Re: GNOME Software improvements



Hi,

On Wed, Jul 5, 2017 at 10:18 AM, Richard Hughes <hughsient gmail com> wrote:
> -Add a way to search while viewing a category like, utilities, games, etc.
> (This is the most important one really, it is super annoying to have to go
> back to home to search.)

Why do you need this? Are the categories so big? Most people prefer to
just search for "games quake" rather than searching *within* the
category.

FWIW you can already do that. While in a category view, just start typing and you'll see the search appear. I don't think it's using the current category as a filter but as Richard said you can always add the category and other terms to the search. At least this is working in the gnome-software I got in my Fedora machine which is pretty vanilla/upstream, if Ubuntu behaves differently then please take it with them as they must have modified it (and may have their reasons for that too).
 

> -Hitting a letter on the keyboard should either navigate to packages with
> that letter or begin searching.  (either one is good)

A single letter would match a huge number of apps...

Again the search does get triggered in most views by just typing, however it does so only after three letters, the rationale being that it doesn't make sense to try matching apps with just one or two letters as there'd be too many.

Also, please realize that as Richard hinted in his replies less directly, GNOME Software as a project is not really responsible for a lot of what you (don't) see in terms of what applications get shown. It is not a package manager so it does have a certain criteria in what things to show but it's mostly up to each distro to configure what sources, apps, etc. are being shown.

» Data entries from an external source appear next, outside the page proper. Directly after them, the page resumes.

(* ===== verification/StorageBytes.v ===== *)
(** * Byte strings in storage are lawful

    The encodings of [bytes_like.rs] decode to the string, and [Bytes] and [String] keep the
    promise of [LawfulStorable]: the base slot and, for a long string, the data slots of its
    chunks are its extent. *)
From Stdlib Require Import ZArith Lia.
From stdpp Require Import base tactics option list list_numbers fin_maps gmap.
From S2P Require Import Prelude Base StorageWords StorageTypes StorageLayout StorageLaws.
Open Scope Z_scope.

(** ** Lists *)
Lemma mapM_ok {E A B} (f : A → result E B) (g : A → B) (l : list A) :
  (∀ x, x ∈ l → f x = Ok (g x)) → mapM f l = Ok (g <$> l).
Proof.
  induction l as [|a l IH]; intros Hf; [done|]. cbn. rewrite Hf by left. cbn.
  rewrite IH; [done|]. intros x Hx. apply Hf. by right.
Qed.

Lemma concat_chunks {A} (k m : nat) (l : list A) :
  concat ((λ i, take k (drop (i * k) l)) <$> seq 0 m) = take (m * k) l.
Proof.
  induction m as [|m IH]; [done|]. rewrite seq_S, fmap_app, concat_app, IH. cbn.
  rewrite app_nil_r. replace (k + m * k)%nat with (m * k + k)%nat by lia. by rewrite take_take_drop.
Qed.

(** The same with the indices of a Rust range. *)
Lemma concat_chunksZ {A} (k : nat) (m : Z) (f : Z → list A) (l : list A) :
  (∀ i, 0 ≤ i < m → f i = take k (drop (Z.to_nat (i * Z.of_nat k)) l)) →
  concat (f <$> seqZ 0 m) = take (Z.to_nat m * k) l.
Proof.
  intros Hf. rewrite <- concat_chunks. unfold seqZ. rewrite <- list_fmap_compose. f_equal.
  apply list_fmap_ext. intros i j Hj. apply lookup_seq in Hj as [-> Hj]. cbn [compose].
  rewrite Hf by lia. do 2 f_equal. lia.
Qed.

Lemma bytes_ok_pad k l : bytes_ok l → bytes_ok (l ++ replicate k 0).
Proof. intros Hl. apply Forall_app. split; [done|]. apply Forall_replicate. lia. Qed.

Lemma bytes_value_word l : bytes_ok l → length l = 32%nat → 0 ≤ bytes_value l < 2 ^ 256.
Proof. intros Hl Hlen. apply bytes_value_range in Hl. by rewrite Hlen in Hl. Qed.
(* ===== verification/StorageStructs.v ===== *)
(** * Structs in storage

    The layout computed for a struct keeps its fields apart, and the batched [load], [store] and
    [delete] generated for it are those of its fields one by one: structs are lawful
    ([LawfulStorable]) when their fields are. *)
From Stdlib Require Import ZArith Lia.
From stdpp Require Import base tactics option list list_numbers fin_maps gmap.
From S2P Require Import Prelude Base StorageWords StorageTypes StorageLayout StorageLaws.
Open Scope Z_scope.

(** ** The layout of fields without attributes *)
Definition loc_ok (l : Layout) (c : Z * Z) : Prop :=
  layout_ok l ∧ 0 ≤ c.1 ∧ c.1 + slots l ≤ 2 ^ 256 ∧ 0 ≤ c.2 ∧
  match l with Bytes n => c.2 + n ≤ 32 | Slots _ => c.2 = 0 end.

(** Places as numbers of bytes from slot 0. *)
Definition loc_start (c : Z * Z) : Z := 32 * c.1 + c.2.
Definition loc_end (l : Layout) (c : Z * Z) : Z := loc_start c + bytes l.

(** The next field shares the slot or starts behind the previous one. *)
Definition follows (p : Layout) (pc : Z * Z) (l : Layout) (c : Z * Z) : Prop :=
  c.1 = pc.1 ∧ c.2 = pc.2 + bytes p ∧ c.2 + bytes l ≤ 32 ∨ c.1 = pc.1 + slots p ∧ c.2 = 0.

Fixpoint chained (p : Layout) (pc : Z * Z) (ls : list Layout) (cs : list (Z * Z)) : Prop :=
  match ls, cs with
  | [], [] => True
  | l :: ls, c :: cs => follows p pc l c ∧ loc_ok l c ∧ chained l c ls cs
  | _, _ => False
  end.

Lemma fitting_slot_ok l slot s :
  layout_ok l → 0 ≤ slot → fitting_slot l slot = Some s → s = slot ∧ slot + slots l ≤ 2 ^ 256.
Proof.
  intros Hl Hs. unfold fitting_slot, saturating_sub.
  assert (1 ≤ slots l) by (destruct l; cbn in *; lia).
  destruct (checked_add _ _ _) as [e|] eqn:He; [|done]. cbn. intros [= <-].
  apply checked_add_Some in He as [-> He]. unfold U256_MAX in He. lia.
Qed.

By the way, regarding the categories design, there are plans for a new look: https://github.com/gnome-design-team/gnome-mockups-software/blob/master/wireframes/category-pages.png
However, GNOME Software is a complex application and we're not that many working on it, so we need to prioritize and thus some things get attention faster than others. What usually helps are concrete and constructive proposals, and with a bit of hindsight about whether those are beneficial for the majority of users or only for our very individual use-cases.